The Show Can Go On: Inside Ursuline’s Fall Production

Theater was one of the first casualties of the coronavirus crisis at Cistercian, with A Midsummer Night’s Dream being canceled before the curtains could ever open. The pandemic has made it impossible to stage a traditional production, as actors and audience members need to maintain social distancing. This does not mean, however, that theater must lie dormant until the virus is defeated. For its fall production, Ursuline Academy of Dallas brought the show out to the audience, broadcasting two plays, War of the Worlds and The Radio Play Disaster, online.
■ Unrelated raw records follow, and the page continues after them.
(** ** The buffer protocol *)

Lemma protocol_run_app st evs1 evs2 :
  protocol_run st (evs1 ++ evs2) =
  match protocol_run st evs1 with
  | Some st' => protocol_run st' evs2
  | None => None
  end.
Proof.
  revert st. induction evs1 as [|ev evs1 IH]; intros st; simpl; [reflexivity|].
  destruct (protocol_step st ev); [apply IH | reflexivity].
Qed.

Lemma protocol_run_items opt blkno offnos pinned dirty ievs :
  Forall (item_event opt blkno offnos) ievs ->
  (EvVmClear blkno ∈ ievs -> pinned = true) ->
  protocol_run (PLocked blkno pinned dirty) ievs = Some (PLocked blkno pinned dirty).
Proof.
  induction 1 as [|ev ievs Hev _ IH]; intros Hclear; [reflexivity|].
  assert (Hstep : protocol_step (PLocked blkno pinned dirty) ev =
                  Some (PLocked blkno pinned dirty)).
  { destruct Hev as [(offno & n & _ & Hn & ->)|[_ ->]].
    - destruct Hn; simpl; unfold event_about; simpl; rewrite N.eqb_refl; reflexivity.
    - simpl. unfold event_about. simpl. rewrite N.eqb_refl.
      rewrite Hclear by apply list_elem_of_here. reflexivity. }
  cbn [protocol_run]. rewrite Hstep. apply IH. intros Hin. apply Hclear. by right.
Qed.

Ltac protocol_steps :=
  repeat (progress (simpl; unfold event_about; simpl; rewrite ?N.eqb_refl)).

Lemma protocol_run_session opt wal blkno offnos evs :
  session_events opt wal blkno offnos evs ->
  protocol_run POpen evs = Some POpen.
Proof.
  intros (pinned & modified & vm_modified & ievs & -> & Hall & _ & Hvm & Hclear).
  assert (Hitems : forall dirty,
            protocol_run (PLocked blkno pinned dirty) ievs =
            Some (PLocked blkno pinned dirty)).
  { intros dirty. eapply protocol_run_items; eassumption. }
  destruct pinned.
  - simpl. unfold event_about. simpl. rewrite N.eqb_refl.
    rewrite protocol_run_app, Hitems.
    destruct modified, vm_modified, wal; protocol_steps; reflexivity.
  - assert (vm_modified = false) as ->.
    { destruct vm_modified; [|reflexivity]. symmetry. by apply Hvm. }
    simpl. rewrite protocol_run_app, Hitems.
    destruct modified, wal; protocol_steps; reflexivity.
Qed.

Lemma protocol_run_groups opt wal nblocks groups evss :
  Forall2 (group_events opt wal nblocks) groups evss ->
  protocol_run POpen (concat evss) = Some POpen.
Proof.
  induction 1 as [|[b offs] evs groups evss Hg _ IH]; [reflexivity|].
  simpl. rewrite protocol_run_app.
  unfold group_events in Hg. simpl in Hg.
  destruct (nblocks <=? b)%N.
  - subst evs. simpl. exact IH.
  - rewrite (protocol_run_session _ _ _ _ _ Hg). exact IH.
Qed.

(** The storage accesses of a call that returns follow the buffer
    protocol from the opening of the relation to its closing: one
    buffer is locked at a time and every lock is released; the
    visibility map page is pinned at most once per pass, cleared and
    logged only while pinned, and released after the heap buffer; a
    page is logged only after its buffer was marked dirty. *)
Theorem heap_force_common_protocol :
  forall fuel in_recovery is_owner ta opt w w',
    heap_force_common fuel in_recovery is_owner ta opt w = Ok w' ->
    exists evs,
      w_log w' = w_log w ++ evs /\
      protocol_run PIdle evs = Some PClosed.
Proof.
  intros fuel in_recovery is_owner ta opt w w' H.
  apply heap_force_common_trace in H as (tids & evss & _ & Hg & Hlog).
  eexists. split; [exact Hlog|].
  simpl. rewrite protocol_run_app, (protocol_run_groups _ _ _ _ _ Hg).
  reflexivity.
Qed.

Lemma heap_force_common_protocol_witness :
  exists evs,
    w_log Sample.killed_world = w_log Sample.world ++ evs /\
    protocol_run PIdle evs = Some PClosed.
Proof.
  apply (heap_force_common_protocol 5 false true [Some (mkTid 0%N 2)]
           HEAP_FORCE_KILL Sample.world).
  reflexivity.
Defined.

(** ** The pages a call reads *)

Lemma read_blocks_app evs1 evs2 :
  read_blocks (evs1 ++ evs2) = read_blocks evs1 ++ read_blocks evs2.
Proof. apply omap_app. Qed.

Lemma read_blocks_items opt blkno offnos ievs :
  Forall (item_event opt blkno offnos) ievs -> read_blocks ievs = [].
Proof.
  induction 1 as [|ev ievs Hev _ IH]; [reflexivity|].
  destruct Hev as [(offno & n & _ & _ & ->)|[_ ->]]; exact IH.
Qed.

Lemma read_blocks_session opt wal blkno offnos evs :
  session_events opt wal blkno offnos evs -> read_blocks evs = [blkno].
Proof.
  intros (pinned & modified & vm_modified & ievs & -> & Hall & _).
  rewrite !read_blocks_app, (read_blocks_items _ _ _ _ Hall).
  destruct pinned, modified, vm_modified, wal; reflexivity.
Qed.

Lemma read_blocks_groups opt wal nblocks groups evss :
  Forall2 (group_events opt wal nblocks) groups evss ->
  read_blocks (concat evss) = filter (fun b => (b < nblocks)%N) (map fst groups).
Proof.
  induction 1 as [|[b offs] evs groups evss Hg _ IH]; [reflexivity|].
  simpl. rewrite read_blocks_app, IH.
  unfold group_events in Hg. simpl in Hg.
  destruct (N.leb_spec nblocks b) as [Hout|Hin].
  - subst evs. rewrite filter_cons_False by lia. reflexivity.
  - rewrite (read_blocks_session _ _ _ _ _ Hg), filter_cons_True by assumption.
    reflexivity.
Qed.

Lemma StronglySorted_filter {A} (R : relation A) (P : A -> Prop)
    `{forall x, Decision (P x)} (l : list A) :
  StronglySorted R l -> StronglySorted R (filter P l).
Proof.
  induction 1 as [|x l _ IH Hx]; [constructor|].
  rewrite filter_cons. destruct (decide (P x)); [|exact IH].
  constructor; [exact IH|].
  rewrite Forall_forall in *. intros y [_ Hy]%list_elem_of_filter. auto.
Qed.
One of the reasons the production was possible is that both of these shows are uniquely suited for streaming. War of the Worlds is a radio play designed to mimic a normal show on the radio, except the program is interrupted by the invasion of a Martian fleet decimating the East Coast. According to popular myth, the show was entirely convincing to its original 1939 audience, forcing its narrator Orson Welles to assure the listeners after it concluded that the United States had not been ravaged by an alien attack. The Radio Play Disaster, meanwhile, is a spoof on the former play, with the egotistic director seeking to boost his program’s ratings by chronicling a fake invasion from Venus. Unfortunately for him, this interplanetary tragedy does not exactly succeed in tricking its audience, instead collapsing into complete chaos. Since War of the Worlds was written for live broadcasting, and The Radio Play Disaster is a parody of it, the plays were able to be adapted for online streaming (with the former even presented as solely audio).

One may wonder how the cast and the crew of this production could rehearse and perform during the pandemic. Initially, rehearsals were held virtually before later moving to the Ursuline theater, where participants came in masks and stayed apart from each other. The casts of the two plays worked separately whenever possible, though some actors, such as Cistercian’s Horton Richard (‘21), had roles in both. Actors were spaced out on stage, and until the final dress rehearsal and the actual shows, all onstage performances were given in masks. While there was an audience physically present for each run, all were extremely small, with people spread throughout the theater. Because of the cast, crew, and audiences’ adherence to safety protocols, the production was possible.

Even though the production was very different from a typical show, it still offered the challenge and connection that makes theater so special for its participants. As an actor in War of the Worlds, I had to communicate my whole character through my voice, which was a new experience for me in theater. I especially enjoyed crafting my performance as the narrator Orson Welles, drawing from both the original audio I had heard from the 1939 broadcast and the haunting, enigmatic narrator of The Twilight Zone to create a voice that fit the role. My favorite part of the experience, however, was simply spending time with the rest of the cast and crew. The community of theater is what draws me to participate, and even COVID-19 cannot conquer the special power theater has to bring people together.

Ursuline’s successful fall production is proof that theater does not have to wait until the pandemic subsides. Ursuline has already begun to rehearse its spring musical Into the Woods, which will be performed outside, and the front steps of Cistercian will soon become the stage for Twelfth Night. Theater will certainly be different for some time to come, but with the ingenuity of its creators, it can continue in the face of the coronavirus. The show can go on!